As with all passive surveillance systems, asymptomatic and mild infections that did not present for clinical care were not captured. Additionally, Kamphaeng Phet Hospital serves as a tertiary referral center, which may enrich the cohort for more clinically significant disease. Accordingly, beyond descriptive admission proportions, we did not attempt to infer serotype-specific differences in disease severity. Despite these limitations, the use of passive surveillance provides a clear view of the serotypes contributing to clinically relevant dengue burden, which was the primary objective of this study. Integration of active surveillance in future work would allow a more complete characterization of the full spectrum of serotype-specific dengue infection, from asymptomatic infection to severe disease.
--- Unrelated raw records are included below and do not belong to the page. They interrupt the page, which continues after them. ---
(* ===== verification/StoreSafety.v ===== *)
(** * What the store promises

    The guarantees a client of the repository relies on, for every sequence of
    calls: a gapless append-only event log, legal message life cycles, agreement
    of messages and bindings, idempotent acceptance and resolution, atomicity of
    failed commits, and a complete recovery queue in acceptance order. *)
From S2P Require Import Prelude GoStrings Sha256 Json RoomTypes StoreSchema StoreBase StoreTasks StoreRepository.
From S2P Require Import StoreRecovery StoreAdmission StoreInvariant StoreOps.

(** ** Lookups over time *)

Lemma find_app_l {A} (p : A -> bool) l l' x : List.find p l = Some x -> List.find p (l ++ l') = Some x.
Proof. induction l as [|y l IH]; simpl; [done|]. destruct (p y); auto. Qed.
Lemma find_app_r {A} (p : A -> bool) l l' : List.find p l = None -> List.find p (l ++ l') = List.find p l'.
Proof. induction l as [|y l IH]; simpl; [done|]. destruct (p y); [done|auto]. Qed.
Lemma find_Forall2 {A} (R : A -> A -> Prop) (p : A -> bool) l l' x :
  Forall2 R l l' -> (forall a b, R a b -> p b = p a) -> List.find p l = Some x ->
  exists y, List.find p l' = Some y /\ R x y.
Proof.
  intros F Hp. induction F as [|a b l l' Hab F IH]; simpl; [done|]. rewrite (Hp a b Hab).
  destruct (p a); [|done]. intros [= <-]. eauto.
Qed.
Lemma moved_known : v_known (room_view rid moved) = v_known (room_view rid (messages d)).
Proof. apply filtered_same; [done|]. intros x Hx _. done. Qed.
Lemma moved_same {B} (g : MessageRow -> B) P : (forall x, g (set_msg_state new x) = g x) ->
  P (set_msg_state new m) = P m -> g <$> List.filter P moved = g <$> List.filter P (messages d).
Proof. intros Hg HP. apply filtered_same; [done|]. intros x Hx ->%q_only; done. Qed.
Lemma moved_gone {B} (g : MessageRow -> B) P (cid : B -> ClientMessageID) :
  (forall x, g (set_msg_state new x) = g x) -> (forall x, cid (g x) = msg_client x) ->
  (forall x, P x = true -> msg_room x = rid) -> P (set_msg_state new m) = false ->
  g <$> List.filter P moved = List.filter (fun b => negb (String.eqb (cid b) (msg_client m))) (g <$> List.filter P (messages d)).
Proof.
  intros Hg Hc Hr HP. apply filtered_gone.
  - intros x Hx ->%q_only; done.
  - intros x Hx Px. rewrite Hc. apply moved_client; auto.
Qed.
Lemma moved_come {B} (g : MessageRow -> B) P : (forall x, g (set_msg_state new x) = g x) ->
  P m = false -> P (set_msg_state new m) = true ->
  g <$> List.filter P moved ≡ₚ g m :: (g <$> List.filter P (messages d)).
Proof.
  intros Hg H1 H2. apply filtered_come; [done|by apply (count_message d W m)|done|apply q_self|].
  intros x Hx ->%q_only; done.
Qed.
End moving.

(** The three ways a message may change the view. *)
Definition same_class (rid : RoomID) (m m' : MessageRow) : Prop :=
  is_active_row rid m' = is_active_row rid m /\ is_control_row rid m' = is_control_row rid m /\
  is_queued_row rid m' = is_queued_row rid m.

Lemma room_of_active rid x : is_active_row rid x = true -> msg_room x = rid.
Proof. intros H. by apply is_active_rowP. Qed.
Lemma room_of_control rid x : is_control_row rid x = true -> msg_room x = rid.
Proof. intros H. by apply is_control_rowP. Qed.

Section view_moves.
Context (d : DB) (W : wf None None d) (m : MessageRow) (Hm : m ∈ messages d) (new : RequestState).
Let rid := msg_room m.
Let v := room_view rid (messages d).
Let v' := room_view rid (moved d m new).

Lemma view_same : same_class rid m (set_msg_state new m) -> v' = v.
Proof.
  intros (E1 & E2 & E3). unfold v', v, room_view.
  by rewrite !(moved_same d W m Hm new) by done.
Qed.
Lemma view_prompt_done :
  is_active_row rid m = true -> is_active_row rid (set_msg_state new m) = false ->
  is_control_row rid (set_msg_state new m) = false -> is_queued_row rid (set_msg_state new m) = is_queued_row rid m ->
  is_control_row rid m = false -> v' = mkView (without (msg_client m) (v_acts v)) (v_ctrls v) (v_queue v) (v_known v).
Proof.
  intros A1 A2 A3 A4 A5. unfold v', v, room_view. simpl.
  rewrite (moved_gone d W m Hm new entry (is_active_row rid) fst) by (done || apply room_of_active).
  rewrite !(moved_same d W m Hm new) by (done || congruence). done.
Qed.
Lemma view_control_done :
  is_control_row rid (set_msg_state new m) = false -> is_active_row rid (set_msg_state new m) = is_active_row rid m ->
  is_queued_row rid (set_msg_state new m) = is_queued_row rid m ->
  v' = mkView (v_acts v) (without_id (msg_client m) (v_ctrls v)) (v_queue v) (v_known v).
Proof.
  intros A1 A2 A3. unfold v', v, room_view. simpl.
  rewrite (moved_gone d W m Hm new msg_client (is_control_row rid) id) by (done || apply room_of_control).
  rewrite !(moved_same d W m Hm new) by (done || congruence). done.
Qed.
Lemma view_dispatched :
  is_queued_row rid m = true -> is_queued_row rid (set_msg_state new m) = false ->
  is_active_row rid m = false -> is_active_row rid (set_msg_state new m) = true ->
  is_control_row rid (set_msg_state new m) = is_control_row rid m -> dispatches (msg_client m) v v' tt.
Proof.
  intros A1 A2 A3 A4 A5. exists (msg_seq m). split_and!.
  - change (msg_client m, msg_seq m) with (entry m). apply list_elem_of_fmap_2, filter_elem_of. done.
  - by apply (moved_come d W m Hm new entry (is_active_row rid)).
  - by apply (moved_same d W m Hm new).
  - apply (moved_gone d W m Hm new entry (is_queued_row rid) fst); try done. intros x Hx. by apply is_queued_rowP.
  - apply (moved_known d m new).
Qed.
End view_moves.
Lemma p_accept actor i : Spec port_good port_view (rp_AcceptMessage rid actor i) (accepts_prompt (si_ClientMessageID i)).
Proof.
  by_body (fun now => OpAcceptMessage now rid actor i). unfold AcceptMessage, accept. checked.
  apply mv_transactConditional. auto with silent.
Qed.
Lemma p_note actor i : Spec port_good port_view (rp_AppendNote rid actor i) (accepts_note (si_ClientMessageID i)).
Proof.
  by_body (fun now => OpAppendNote now rid actor i). unfold AppendNote, accept. checked.
  apply mv_transactConditional. auto with silent.
Qed.
Lemma p_control actor i : Spec port_good port_view (rp_AcceptControl rid actor i) (accepts_control (ci_ClientMessageID i)).
Proof.
  by_body (fun now => OpAcceptControl now rid actor i). unfold AcceptControl, accept. checked.
  apply mv_transactConditional. auto with silent.
Qed.
Lemma p_finish_control cid o : Spec port_good port_view (rp_FinishControl rid cid o) (finishes_control cid o).
Proof.
  by_body (fun now => OpFinishControl now rid cid o). unfold FinishControl. checked. apply mv_transact. auto with silent.
Qed.
Lemma p_dispatch cid : Spec port_good port_view (rp_BeginDispatch rid cid) (dispatches cid).
Proof.
  by_body (fun _ : Z => OpBeginDispatch rid cid). unfold BeginDispatch. checked.
  apply (mv_transact (fun _ => BeginDispatch_tx rid cid)). auto with silent.
Qed.
Lemma p_fail cid o : Spec port_good port_view (rp_FailDispatch rid cid o) (undispatches cid o).
Proof.
  by_body (fun now => OpFailDispatch now rid cid o). unfold FailDispatch. checked. apply mv_transact. auto with silent.
Qed.
Lemma p_bind cid t : Spec port_good port_view (rp_BindRunningTurn rid cid t) stays.
Proof.
  by_body (fun now => OpBindRunningTurn now rid cid t). unfold BindRunningTurn. checked.
  apply mv_transact. auto with silent.
Qed.
Lemma p_item i : Spec port_good port_view (rp_RecordCompletedItem rid i) stays.
Proof.
  by_body (fun now => OpRecordCompletedItem now rid i). unfold RecordCompletedItem. checked.
  destruct (item_payload i); [|by intros s now s' r W [= <- <-]].
  apply mv_conditional_silent. auto with silent.
Qed.
Lemma p_finish_turn i : Spec port_good port_view (rp_FinishTurn rid i) (finishes_turn i).
Proof.
  by_body (fun now => OpFinishTurn now rid i). unfold FinishTurn. checked. apply mv_transact. intros now.
  apply vs_FinishTurn; [|done]. rename select (check _ _ = Ok tt) into C. apply check_ok in C. by destruct (blank _).
Qed.
Lemma p_review cid rs : Spec port_good port_view (rp_MarkNeedsReview rid cid rs) stays.
Proof.
  by_body (fun now => OpMarkNeedsReview now rid cid rs). unfold MarkNeedsReview. checked.
  apply mv_transact. auto with silent.
Qed.
Lemma p_resolve actor i : Spec port_good port_view (rp_ResolveReview rid actor i) (resolves (ri_TargetMessageID i)).
Proof.
  by_body (fun now => OpResolveReview now rid actor i). unfold ResolveReview. checked.
  apply mv_transactConditional. auto with silent.
Qed.
Lemma p_bind_thread t : Spec port_good port_view (rp_BindThread rid t) stays.
Proof.
  by_body (fun now => OpBindThread now rid t). unfold BindThread. checked. apply mv_transact. intros now.
  apply vs_silent. auto with silent.
Qed.
Lemma p_repair rs : Spec port_good port_view (rp_MarkThreadNeedsRepair rid rs) stays.
Proof.
  by_body (fun now => OpMarkThreadNeedsRepair now rid rs). unfold MarkThreadNeedsRepair. checked.
  apply mv_transact. intros now. apply vs_silent. auto with silent.
Qed.
Lemma p_status st : Spec port_good port_view (rp_SetRoomStatus rid st) stays.
Proof.
  by_body (fun now => OpSetRoomStatus now rid st). unfold SetRoomStatus. checked.
  apply mv_conditional_silent. auto with silent.
Qed.
Lemma p_private_begin th l : Spec port_good port_view (jn_BeginPrivateTurn store_journal rid th l) stays.
Proof.
  by_body (fun _ : Z => OpBeginPrivateTurn rid th l). apply (mv_autocommit (fun _ => BeginPrivateTurn_tx rid th l)).
  intros _. apply vs_silent, silent_frame. auto with store.
Qed.
Lemma mv_end_private th l : moves_view (fun s _ => EndPrivateTurn s rid th l) stays.
Proof. apply (mv_silent _ (fun _ => EndPrivateTurn_tx rid th l)); [done|]. intros _. apply silent_frame. auto with store. Qed.
Lemma p_private_end th l : Spec port_good port_view (jn_EndPrivateTurn store_journal rid th l) stays.
Proof. by_body (fun _ : Z => OpEndPrivateTurn rid th l). apply mv_end_private. Qed.
Lemma p_private_turns th l : Spec port_good port_view (jn_PrivateTurns store_journal rid th l) stays.
Proof.
  by_body (fun _ : Z => OpPrivateTurns rid th l). intros s now s' r W. unfold PrivateTurns.
  destruct (List.find _ _) as [f|]; [|by intros [= <- <-]].
  destruct (added_turns _ _) as [added|e]; [|by intros [= <- <-]].
  destruct (EndPrivateTurn s rid th added) as [s1 [[]|e]] eqn:E; intros [= <- <-]; exact (mv_end_private th added s now _ _ W E).
Qed.
(* ===== verification/Wire.v ===== *)
(** * Envelopes and frames ([internal/protocol/envelope.go], [framing.go], [messages.go])

    A frame is four bytes of length, big endian, and the JSON text of an envelope.
    The byte stream under a reader delivers its bytes in arbitrary chunks, the one
    under a writer accepts arbitrary parts of what it is given. *)
From S2P Require Import Prelude GoStrings Json RoomTypes StrictJson.

(** ** Envelopes *)

Definition Version : Z := 1.
Inductive Kind := KindRequest | KindResponse | KindEvent | KindError | KindOther (s : string).
#[export] Instance Kind_eq_dec : EqDecision Kind.
Proof. solve_decision. Defined.
Definition Kind_string (k : Kind) : string :=
  match k with
  | KindRequest => "request" | KindResponse => "response" | KindEvent => "event" | KindError => "error"
  | KindOther s => s
  end.
Definition Kind_of (s : string) : Kind :=
  if String.eqb s "request" then KindRequest else if String.eqb s "response" then KindResponse
  else if String.eqb s "event" then KindEvent else if String.eqb s "error" then KindError else KindOther s.

Record Envelope :=
  { en_Version : Z; en_Kind : Kind; en_ID : string; en_Method : string; en_Requires : list string;
    en_Seq : option Z; en_Body : string }.

Definition ValidMessageID (id : string) : bool := (len id =? 32) && str_forallb is_lower_hex id.

Definition known_kind (k : Kind) : bool := match k with KindOther _ => false | _ => true end.
(** Requests and responses have an id, events and errors may have one. *)
Definition id_ok (k : Kind) (id : string) : bool :=
  match k with
  | KindRequest | KindResponse => ValidMessageID id
  | _ => String.eqb id "" || ValidMessageID id
  end.
Definition Envelope_Validate (e : Envelope) : result perr unit :=
  let? _ := pcheck (en_Version e =? Version) PInvalidVersion in
  let? _ := pcheck (known_kind (en_Kind e)) PInvalidKind in
  let? _ := pcheck (negb (blank (en_Method e))) PInvalidEnvelope in
  let? _ := pcheck (id_ok (en_Kind e) (en_ID e)) PInvalidID in
  let? _ := pcheck (negb (String.eqb (en_Body e) "")) PInvalidEnvelope in
  validateJSON (en_Body e).

(** The fields that [omitempty] leaves out. *)
Definition optional_string (name s : string) : list (string * json) := if String.eqb s "" then [] else [(name, JStr s)].
Definition optional_strings (name : string) (l : list string) : list (string * json) :=
  match l with [] => [] | _ => [(name, JArr (JStr <$> l))] end.
Definition optional_int (name : string) (o : option Z) : list (string * json) :=
  match o with Some z => [(name, JInt z)] | None => [] end.
Definition envelope_json (e : Envelope) : json :=
  JObj ([("version", JInt (en_Version e)); ("kind", JStr (Kind_string (en_Kind e)))]
        ++ optional_string "id" (en_ID e) ++ [("method", JStr (en_Method e))]
        ++ optional_strings "requires" (en_Requires e) ++ optional_int "seq" (en_Seq e)
        ++ [("body", JRaw (en_Body e))]).
(** [json.Marshal(envelope)] *)
Definition marshal_envelope (e : Envelope) : string := marshal (envelope_json e).

Definition envelope_type : jtype :=
  TyStruct [("version", TyScalar); ("kind", TyScalar); ("id", TyScalar); ("method", TyScalar);
            ("requires", TySlice TyScalar); ("seq", TyScalar); ("body", TyRaw)].
Definition dec_envelope (l : list (string * string)) : result perr Envelope :=
  let? v := field (dec_uint 16) 0 "version" l in
  let? k := field dec_string "" "kind" l in
  let? i := field dec_string "" "id" l in
  let? m := field dec_string "" "method" l in
  let? q := field dec_strings [] "requires" l in
  let? s := field (dec_some (dec_uint 64)) None "seq" l in
  Ok {| en_Version := v; en_Kind := Kind_of k; en_ID := i; en_Method := m; en_Requires := q; en_Seq := s;
        en_Body := raw_field "body" l |}.
Definition decodeEnvelope (body : string) : result perr Envelope :=
  DecodeBody envelope_type dec_envelope Envelope_Validate body.

(** ** Frames *)

Definition MaxFrameBytes : Z := Z.shiftl 8 20.

(** [binary.BigEndian.PutUint32], [Uint32] *)
Definition put_uint32 (n : Z) : string :=
  of_bytes (chr <$> [n / 16777216 mod 256; n / 65536 mod 256; n / 256 mod 256; n mod 256]).
Definition uint32 (s : string) : Z := foldl (fun acc c => 256 * acc + code c) 0 (bytes s).

(** The bytes a stream has still to deliver, in the chunks its reads return. *)
Definition source : Type := list string.
(** [io.ReadFull] of [n] bytes: the end of the stream is [io.EOF] before the first
    byte and [io.ErrUnexpectedEOF] after it. *)
Fixpoint read_full (n : nat) (acc : string) (src : source) : source * result perr string :=
  match n, src with
  | O, _ => (src, Ok acc)
  | _, [] => ([], Err (if String.eqb acc "" then PEOF else PUnexpectedEOF))
  | _, chunk :: r =>
      if Nat.leb n (String.length chunk)
      then (if Nat.eqb n (String.length chunk) then r else drop_bytes n chunk :: r, Ok (acc +:+ take_bytes n chunk))
      else read_full (n - String.length chunk) (acc +:+ chunk) r
  end.

(** [NewReader]'s bound. *)
Definition reader_maximum (maximum : Z) : Z := Z.min maximum MaxFrameBytes.
(** [Reader.Read] *)
Definition Read (maximum : Z) (src : source) : source * result perr Envelope :=
  match read_full 4 "" src with
  | (src, Err e) => (src, Err e)
  | (src, Ok prefix) =>
      let length := uint32 prefix in
      if length =? 0 then (src, Err PEmptyFrame)
      else if maximum <? length then (src, Err PFrameTooLarge)
      else match read_full (Z.to_nat length) "" src with
           | (src, Err e) => (src, Err e)
           | (src, Ok body) => (src, if utf8_valid body then decodeEnvelope body else Err PInvalidUTF8)
           end
  end.

(** A connection that was written [out]; the next calls of [Write] return the
    counts and errors of [script], then everything is accepted. *)
Record conn := { out : string; script : list (Z * option perr) }.
Definition conn_write (c : conn) (body : string) : conn * (Z * option perr) :=
  match script c with
  | [] => ({| out := out c +:+ body; script := [] |}, (len body, None))
  | (n, e) :: r => ({| out := out c +:+ take_bytes (Z.to_nat n) body; script := r |}, (n, e))
  end.
(** [writeFull]; a round that goes on wrote at least one byte. *)
Fixpoint write_full (fuel : nat) (c : conn) (body : string) : conn * result perr unit :=
  match fuel with
  | O => (c, Ok tt)
  | S f =>
      if String.eqb body "" then (c, Ok tt) else
      let '(c', (count, err)) := conn_write c body in
      if (count <? 0) || (len body <? count) then (c', Err PShortWrite) else
      match err with
      | Some e => (c', Err e)
      | None => if count =? 0 then (c', Err PShortWrite) else write_full f c' (drop_bytes (Z.to_nat count) body)
      end
  end.
Definition writeFull (c : conn) (body : string) : conn * result perr unit := write_full (S (String.length body)) c body.

(** [Writer.Write] *)
Definition Write (c : conn) (e : Envelope) : conn * result perr unit :=
  match Envelope_Validate e with
  | Err err => (c, Err err)
  | Ok _ =>
      let body := marshal_envelope e in
      if String.eqb body "" then (c, Err PEmptyFrame)
      else if MaxFrameBytes <? len body then (c, Err PFrameTooLarge)
      else match writeFull c (put_uint32 (len body)) with
           | (c, Err err) => (c, Err err)
           | (c, Ok _) => writeFull c body
           end
  end.

(** ** Messages and the handshake *)

Record Hello := { he_MinVersion : Z; he_MaxVersion : Z; he_LastAppliedSeq : Z }.
Definition Hello_Validate (h : Hello) : result perr unit :=
  pcheck (negb ((he_MinVersion h =? 0) || (he_MaxVersion h <? he_MinVersion h))) PInvalidHello.
Definition hello_type : jtype := TyStruct [("minVersion", TyScalar); ("maxVersion", TyScalar); ("lastAppliedSeq", TyScalar)].
Definition dec_hello (l : list (string * string)) : result perr Hello :=
  let? a := field (dec_uint 16) 0 "minVersion" l in
  let? b := field (dec_uint 16) 0 "maxVersion" l in
  let? c := field (dec_uint 64) 0 "lastAppliedSeq" l in
  Ok {| he_MinVersion := a; he_MaxVersion := b; he_LastAppliedSeq := c |}.

Record HandshakeState := { hs_capabilities : list string; hs_complete : bool }.
Definition NewHandshakeState (capabilities : list string) : HandshakeState :=
  {| hs_capabilities := capabilities; hs_complete := false |}.
Definition Accept (st : HandshakeState) (e : Envelope) : HandshakeState * result perr unit :=
  match Envelope_Validate e with
  | Err err => (st, Err err)
  | Ok _ =>
      if hs_complete st then
        (st, pcheck (negb (bool_decide (en_Kind e = KindRequest) && String.eqb (en_Method e) "hello")) PHandshakeAlreadyComplete)
      else if negb (bool_decide (en_Kind e = KindRequest) && String.eqb (en_Method e) "hello") then (st, Err PHandshakeRequired)
      else if negb (forallb (fun c => existsb (String.eqb c) (hs_capabilities st)) (en_Requires e))
      then (st, Err PUnsupportedCapability)
      else match DecodeBody hello_type dec_hello Hello_Validate (en_Body e) with
           | Err err => (st, Err err)
           | Ok hello =>
               match Hello_Validate hello with
               | Err err => (st, Err err)
               | Ok _ =>
                   if (Version <? he_MinVersion hello) || (he_MaxVersion hello <? Version)
                   then (st, Err PUnsupportedVersion)
                   else ({| hs_capabilities := hs_capabilities st; hs_complete := true |}, Ok tt)
               end
           end
  end.

Definition demo_envelope : Envelope :=
  {| en_Version := 1; en_Kind := KindRequest; en_ID := "0123456789abcdef0123456789abcdef"; en_Method := "hello";
     en_Requires := ["协作"]; en_Seq := Some 7;
     en_Body := bq "{`minVersion`:1,`maxVersion`:1,`lastAppliedSeq`:41}" |}.
Example write_then_read :
  let '(c, r) := Write {| out := ""; script := [(2, None); (1, None)] |} demo_envelope in
  r = Ok tt /\ Read MaxFrameBytes [take_bytes 3 (out c); drop_bytes 3 (out c)] = ([], Ok demo_envelope).
Proof. vm_compute. done. Qed.
(** [Read] on a stream that starts with a whole frame. *)
Definition frame (body : string) : string := put_uint32 (len body) +:+ body.
Lemma MaxFrameBytes_value : MaxFrameBytes = 8388608.
Proof. done. Qed.
Lemma Read_frame maximum body rest src : 1 <= len body <= reader_maximum maximum -> text src = frame body +:+ rest ->
  exists src', Read (reader_maximum maximum) src
    = (src', if utf8_valid body then decodeEnvelope body else Err PInvalidUTF8) /\ text src' = rest.
Proof.
  intros [L1 L2] E. unfold frame in E. rewrite sapp_assoc in E. unfold Read.
  assert (R : reader_maximum maximum <= MaxFrameBytes) by (unfold reader_maximum; lia). rewrite MaxFrameBytes_value in R.
  destruct (read_full_enough 4 "" src) as (src1 & E1 & E2); [rewrite E, sapp_length, put_uint32_length; lia|].
  rewrite E1, E. rewrite E in E2. rewrite <- (put_uint32_length (len body)) in E2 at 1. rewrite drop_bytes_app in E2.
  assert (T : take_bytes 4 (put_uint32 (len body) +:+ body +:+ rest) = put_uint32 (len body))
    by (rewrite <- (put_uint32_length (len body)) at 1; apply take_bytes_app).
  rewrite T, sapp_empty, uint32_put by lia.
  rewrite (proj2 (Z.eqb_neq _ _)), (proj2 (Z.ltb_ge _ _)) by lia.
  destruct (read_full_enough (Z.to_nat (len body)) "" src1) as (src2 & E3 & E4); [rewrite E2, sapp_length; unfold len; lia|].
  exists src2. rewrite E3, E4, E2. unfold len. by rewrite Nat2Z.id, take_bytes_app, drop_bytes_app.
Qed.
In summary, our findings demonstrate that all four DENV serotypes contribute substantially to clinically apparent dengue illness in a hyperendemic setting, with distinct age- and immunity-dependent epidemiologic patterns. Among clinically apparent cases, DENV-2 and DENV-4 infections were more likely to represent secondary infections compared with DENV-1. In contrast, DENV-1 and DENV-3 accounted for the largest proportions of clinically apparent primary infections. At the population level, overlooking any serotype risks undermining vaccine effectiveness and compromising broader control strategies. Together, these results reinforce that context matters in interpreting serotype-specific dengue burden and highlight the importance of comprehensive surveillance and truly tetravalent vaccine approaches.
Supporting information
S1 Table. Generalized additive model results for serotype-specific associations.
Models compare DENV-2, DENV-3, and DENV-4 against DENV-1 (reference), adjusted for age (smooth term), secondary infection status, and calendar year (random effect). Odds ratios (OR) with 95% confidence intervals (CI) are shown for parametric terms. Effective degrees of freedom (edf) and p-values are shown for smooth terms.
https://doi.org/10.1371/journal.pntd.0014093.s001
(DOCX)
S1 Fig. Monthly distribution of dengue cases from 2004-2022 passive surveillance data.
Infections peaked during the rainy season in Thailand (May-October).
https://doi.org/10.1371/journal.pntd.0014093.s002
(TIFF)
Acknowledgments
We acknowledge the contributions and support from Kamphaeng Phet hospitals for providing access to the data used in this analysis. Their efforts in study design, data collection, and laboratory testing were essential for this work.
Material has been reviewed by the Walter Reed Army Institute of Research. There is no objection to its presentation and/or publication. The opinions or assertions contained herein are the private views of the author, and are not to be construed as official, or as reflecting true views of the Department of the Army or the Department of Defense. The investigators have adhered to the policies for protection of human subjects as prescribed in AR 70–25.